About indenters

About indenters

In the common use of indenters, the indenter is attached to a hardness testing machine called a hardness tester, and then a load is applied to press it into the test material. The hardness of the test material is determined by the depth or area of the indentation. It is very difficult to measure hardness, which is why it is called a testing machine instead of a measuring instrument.
The tip of the indenter is made of diamond or steel balls, and diamond indenters are used for testing hard materials and thin objects.

Japan's first diamond indenter for Rockwell hardness testers was developed by our company in 1933.

The figure on the right shows the names of the parts of the diamond indenter for the Vickers hardness tester.

the diamond indenter for the Vickers hardness tester

Types of hardness testings & indenters

Types of hardness testings
& indenters
Type of
hardness testing
Method Symbol Testing
Indenter shape Hardness
determination method
Rockwell Indentation HR Metal,
Hard plastic, etc.
120° Conical tip
or steel ball
Difference between the depth remaining
after the test load and the depth obtained
by the reference load
Vickers Indentation HV Metal, Ceramics,
Plastic, etc.
136° Square pyramid tip Surface area of the indentation
calculated from the length
of the diagonal line
Knoop Indentation HK Metal, Ceramics,
Plastic, etc.
172.5° Rhombic square
pyramid tip
Projected area of the indentation
Shore Rebound HS Metal, etc. Steel hammer with a
hemispherical diamond
embedded in the tip
Hight of the rebound after
a hammer is dropped

Rockwell hardness (HR), Rockwell indenter

The Rockwell hardness test is characterized by the fact that the indenter is first pressed into the test material with a reference load (initial test force), which makes it possible to ignore the oxide film and unevenness of the material surface to some extent.
After the reference load is applied, the material is further pressed under the test load (full test force) and then returned from the test load to the reference load. Of the indentation obtained by the test load, the plastic deformation depth remaining after elastic recovery is obtained, and the difference from the depth obtained by the initial reference load is the hardness value of the material.
The hardness measured with the reference load of 10 kgf is called Rockwell hardness and that with the reference load of 3 kgf is called Rockwell superficial hardness.
The Rockwell hardness is defined as 1 when 2 μm depth is obtained and the Rockwell superficial hardness as 1 when 1 μm depth is obtained. The Rockwell hardness is denoted by the HR + scale symbol.

A Rockwell diamond indenter with 120° and a 0.2R conical tip is available in C scale (150 kg test load) and A scale (60 kg test load), and also includes the one for superficial hardness. Even if the shape is the same, the hardness is greatly affected by the round tip's accuracy and shape. Therefore, the hardness obtained by the A scale and superficial indenters is adjusted through higher accuracy processing than that used for the C scale indenter.

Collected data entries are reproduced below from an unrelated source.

(** What a run of store steps does to the store, and what it cannot do. *)
Lemma nsteps_store_facts now ms k a a' :
  nsteps (store_step now ms) k a a' →
  metricExpiration a' = metricExpiration a ∧
  (size (registeredMetrics a) ≤ size (registeredMetrics a')
   ≤ size (registeredMetrics a) + k)%nat ∧
  (∀ key, key ∉ batch_signatures ms →
          registeredMetrics a' !! key = registeredMetrics a !! key) ∧
  (∀ key, is_Some (registeredMetrics a !! key) → is_Some (registeredMetrics a' !! key)) ∧
  (∀ key v', registeredMetrics a' !! key = Some v' →
             registeredMetrics a !! key = Some v' ∨ from_batch now ms key v').
Proof.
  induction 1 as [a|k a a1 a' Hstep _ (IHexp & IHsize & IHframe & IHdom & IHnew)].
  - split_and!; auto; lia.
  - destruct Hstep as (sig & v & ts & Hfrom & _ & _ & ->). simpl in *.
    assert (Hsz : (size (registeredMetrics a) ≤ size (<[sig:=v]> (registeredMetrics a))
                   ≤ S (size (registeredMetrics a)))%nat).
    { rewrite map_size_insert. destruct (registeredMetrics a !! sig); simpl; lia. }
    split_and!; [done|lia|lia| | |].
    + intros key Hkey. rewrite IHframe by done. apply lookup_insert_ne.
      intros <-. by apply Hkey, (from_batch_signature now ms sig v).
    + intros key Hsome. apply IHdom. rewrite lookup_insert. by case_decide.
    + intros key v' Hv'. destruct (IHnew key v' Hv') as [Hin|?]; [|by right].
      rewrite lookup_insert in Hin. case_decide; [|by left].
      injection Hin as <-. subst. by right.
Qed.

End EventProperties.

(** ** Merging arrivals by timestamp *)

Section MergeProperties.
Context {X : Type} (ts : X → Z).


Lemma fold_merge_snoc (cur : option X) (l : list X) (x : X) :
  fold_merge ts cur (l ++ [x]) = Some (merge_with ts (fold_merge ts cur l) x).
Proof. unfold fold_merge. by rewrite foldl_app. Qed.

Lemma fold_merge_cons (cur : option X) (x : X) (l : list X) :
  fold_merge ts cur (x :: l) = fold_merge ts (Some (merge_with ts cur x)) l.
Proof. done. Qed.

Lemma fold_merge_None (cur : option X) (l : list X) :
  fold_merge ts cur l = None → cur = None ∧ l = [].
Proof.
  destruct l as [|x l _] using rev_ind; [done|]. by rewrite fold_merge_snoc.
Qed.

(** The survivor is not earlier than anything it was merged with, and it
    is the last of the arrivals that have its timestamp, if there is one. *)
Lemma fold_merge_Some (cur : option X) (l : list X) (r : X) :
  fold_merge ts cur l = Some r →
  (∀ x, x ∈ l → ts x ≤ ts r) ∧
  last (r :: filter (λ x, ts x = ts r) l) = Some r.
Proof.
  revert r. induction l as [|x l IH] using rev_ind; intros r.
  - intros _. split; [by intros x ?%elem_of_nil|done].
  - rewrite fold_merge_snoc. intros [= Hr].
    destruct (fold_merge ts cur l) as [c|] eqn:Hc; simpl in Hr.
    + destruct (IH c eq_refl) as [Hbound Hlast]. case_bool_decide as Hlt; subst r.
      * split.
        -- intros y [Hy| ->%list_elem_of_singleton]%elem_of_app; [by apply Hbound|lia].
        -- rewrite filter_app, filter_cons_False, filter_nil, app_nil_r by lia. done.
      * split.
        -- intros y [Hy| ->%list_elem_of_singleton]%elem_of_app; [|lia].
           specialize (Hbound y Hy). lia.
        -- rewrite filter_app, filter_cons_True, filter_nil by done.
           by rewrite app_comm_cons, last_snoc.
    + apply fold_merge_None in Hc as [_ ->]. subst r. split.
      * intros y ->%list_elem_of_singleton. lia.
      * simpl. rewrite filter_cons_True, filter_nil by done. done.
Qed.

Lemma fold_merge_stable (r : X) (l : list X) :
  (∀ x, x ∈ l → ts x ≤ ts r) →
  fold_merge ts (Some r) l = last (r :: filter (λ x, ts x = ts r) l).
Proof.
  revert r. induction l as [|x l IH]; intros r Hbound; [done|].
  assert (Hx : ts x ≤ ts r) by apply Hbound, list_elem_of_here.
  assert (Hl : ∀ y, y ∈ l → ts y ≤ ts r)
    by (intros; by apply Hbound, list_elem_of_further).
  rewrite fold_merge_cons. simpl. case_bool_decide as Hlt.
  - rewrite filter_cons_False by lia. by apply IH.
  - assert (Heq : ts x = ts r) by lia.
    rewrite filter_cons_True by done. rewrite last_cons_cons.
    rewrite IH by (rewrite Heq; done).
    do 2 f_equal. apply list_filter_iff. intros y. by rewrite Heq.
Qed.

(** Offering the same arrivals again changes nothing. *)
Lemma fold_merge_idemp (cur : option X) (l : list X) :
  fold_merge ts (fold_merge ts cur l) l = fold_merge ts cur l.
Proof.
  destruct (fold_merge ts cur l) as [r|] eqn:Hr.
  - destruct (fold_merge_Some _ _ _ Hr) as [Hbound Hlast].
    by rewrite fold_merge_stable.
  - by apply fold_merge_None in Hr as [_ ->].
Qed.

Lemma fold_merge_fmap {Y} (g : X → Y) (tsY : Y → Z) (cur : option X) (l : list X) :
  (∀ x, tsY (g x) = ts x) →
  g <$> fold_merge ts cur l = fold_merge tsY (g <$> cur) (g <$> l).
Proof.
  intros Hts. revert cur. induction l as [|x l IH]; intros cur; [done|].
  rewrite fmap_cons, !fold_merge_cons, IH. simpl.
  f_equal. f_equal. destruct cur as [c|]; simpl; [|done].
  rewrite !Hts. by case_bool_decide.
Qed.

End MergeProperties.

(** ** Further properties of the accumulator *)

Section Extras.
Context `{Pdata}.

(** X1. Cumulative-sum timestamp rule. One iteration of [accumulateSum]
    (past the temporality gate) on a well-formed store: with no entry under
    the signature the datapoint is stored; with an entry it is stored
    exactly when its timestamp is not earlier than the stored one and
    dropped exactly when it is earlier. And [accumulateSum] itself: it
    returns, and its count and the store it leaves are those of this rule
    applied to the datapoints of the metric in order, from count 0, nothing
    being applied when the temporality is not cumulative; on a metric of one
    datapoint it returns count 0 and the store and the metric as they were
    when the temporality is not cumulative, count 0 and the store as it was
    when the datapoint is earlier than the stored one, and otherwise count 1
    and the store with the fresh snapshot. *)
Theorem accumulateSum_merge_policy metric s il now (ip : NumberDataPoint) n a :
  Data metric = DataSum s →
  store_ok a →
  let signature := (timeseriesSignature (il_Name il) metric (Attributes ip)).1 in
  let r := accumulateSum_body metric il now ip n a in
  let store :=
    stored signature (sumSnapshot metric (Sum_IsMonotonic s) ip) il now ip n a in
  let drop := dropped ip n a in
  (Load signature a = None → r = store) ∧
  (∀ mv, Load signature a = Some mv →
     ∃ ts0, Metric_Timestamps (value mv) = [ts0] ∧
            (r = store ↔ ts0 ≤ Timestamp ip) ∧
            (r = drop ↔ Timestamp ip < ts0)) ∧
  (∃ k a',
     accumulateSum metric il now a = Some (k, a', touched_metric metric) ∧
     (k, registeredMetrics a')
     = foldl offer (0%nat, registeredMetrics a) (metric_offers now il metric) ∧
     metricExpiration a' = metricExpiration a ∧
     store_ok a') ∧
  (Sum_DataPoints s = [ip] →
   accumulateSum metric il now a
   = if decide (Sum_AggregationTemporality s ≠ AggregationTemporalityCumulative)
     then Some (0%nat, a, metric)
     else
       match Load signature a with
       | None =>
           Some (1%nat,
                 Store signature
                       (mkAccumulatedValue (sumSnapshot metric (Sum_IsMonotonic s) ip)
                                           now il) a,
                 touched_metric metric)
       | Some mv =>
           if bool_decide (Timestamp ip < first_ts (value mv))
           then Some (0%nat, a, touched_metric metric)
           else Some (1%nat,
                      Store signature
                            (mkAccumulatedValue
                               (sumSnapshot metric (Sum_IsMonotonic s) ip) now il) a,
                      touched_metric metric)
       end).
Proof.
  intros Hdata Hok signature r store drop. split_and!.
  - intros Hload. by apply (accumulateSum_body_None _ s).
  - intros mv Hload.
    destruct (accumulateSum_body_Some _ _ _ now ip n _ _ Hok Hdata Hload) as (ts0 & Hts & Hr).
    exists ts0. split; [done|]. fold signature r store drop in Hr.
    pose proof (stored_neq_dropped signature (sumSnapshot metric (Sum_IsMonotonic s) ip)
                  il now ip n a) as Hne.
    fold store drop in Hne.
    case_bool_decide as Hlt; rewrite Hr; split; split; try done; try lia;
      intros Heq; by symmetry in Heq.
  - apply (accumulateSum_offers now metric s il a Hdata Hok).
  - intros Hdp.
    unfold accumulateSum, Metric_Sum, touched_metric. rewrite Hdata. simpl.
    case_decide as Hgate; [done|].
    rewrite Hdp. cbn [forDataPoints fmap list_fmap].
    destruct (Load signature a) as [mv|] eqn:Hload.
    + destruct (accumulateSum_body_Some _ _ _ now ip 0%nat _ _ Hok Hdata Hload)
        as (ts0 & Hts0 & ->).
      rewrite (first_ts_singleton _ _ Hts0). by case_bool_decide.
    + by rewrite (accumulateSum_body_None _ s).
Qed.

Scale is a test condition in which the type of indenter, reference load, and test load used for measurement are specified. In addition to the diamond indenter, there are four other types of steel ball indenters for Rockwell hardness testing, depending on their diameter.
In addition, for the loading device of the testing machine, one can select 6 different loads, and there are 30 different test conditions, called scales, in combination with 5 different indenters and 6 different test loads.
When, of the 30 scales, 15 scales with a reference load of 10 kgf are used to obtain hardness, it is called Rockwell hardness. Hardness obtained by 15 scales with a reference load of 3 kgf is called Rockwell superficial hardness. The applicable scale is conventionally determined for each test material.

Diamond indenters are to be used in a total of 6 scales: A, D, and C scales for Rockwell hardness, and 15N, 30N, and 45N scales for superficial hardness.

Vickers hardness (HV), Vickers indenter

A square pyramidal diamond indenter is pressed in and the surface area is calculated from the length of the diagonal line. Hardness is defined by this calculated area. Since the indentation is small, small or thin objects can be measured. It is suitable for measuring hardness distribution such as the depth of quenching.

The Vickers indenter has a square pyramid shape with a face angle of 136°±30′ of the tip diamond, and the micro-Vickers has the same shape.

Triangular pyramid indenters (also called Berkovich indenters or nanoindenters, or indenters for ultramicro hardness testing) are used to measure the hardness of thin films, Young's modulus, and nano-size indentation that cannot be measured with micro-Vickers.

Indentation of Vickers

Indentation of Vickers indenter

Indentation of
triangular pyramidal

Indentation of Vickers indenter

Knoop hardness (HK), Knoop indenter

This is one of the indentation hardnesses. A diamond indenter with a rhombic shape is pressed in and the projected area of the indentation is used as the hardness. Since the indentation depth is shallower than that of a Vickers indenter and the indenter's penetration depth is also shallower, it is suitable for measuring thin objects, surface films, and objects such as glass that are difficult to measure due to chipping if penetrated deeply.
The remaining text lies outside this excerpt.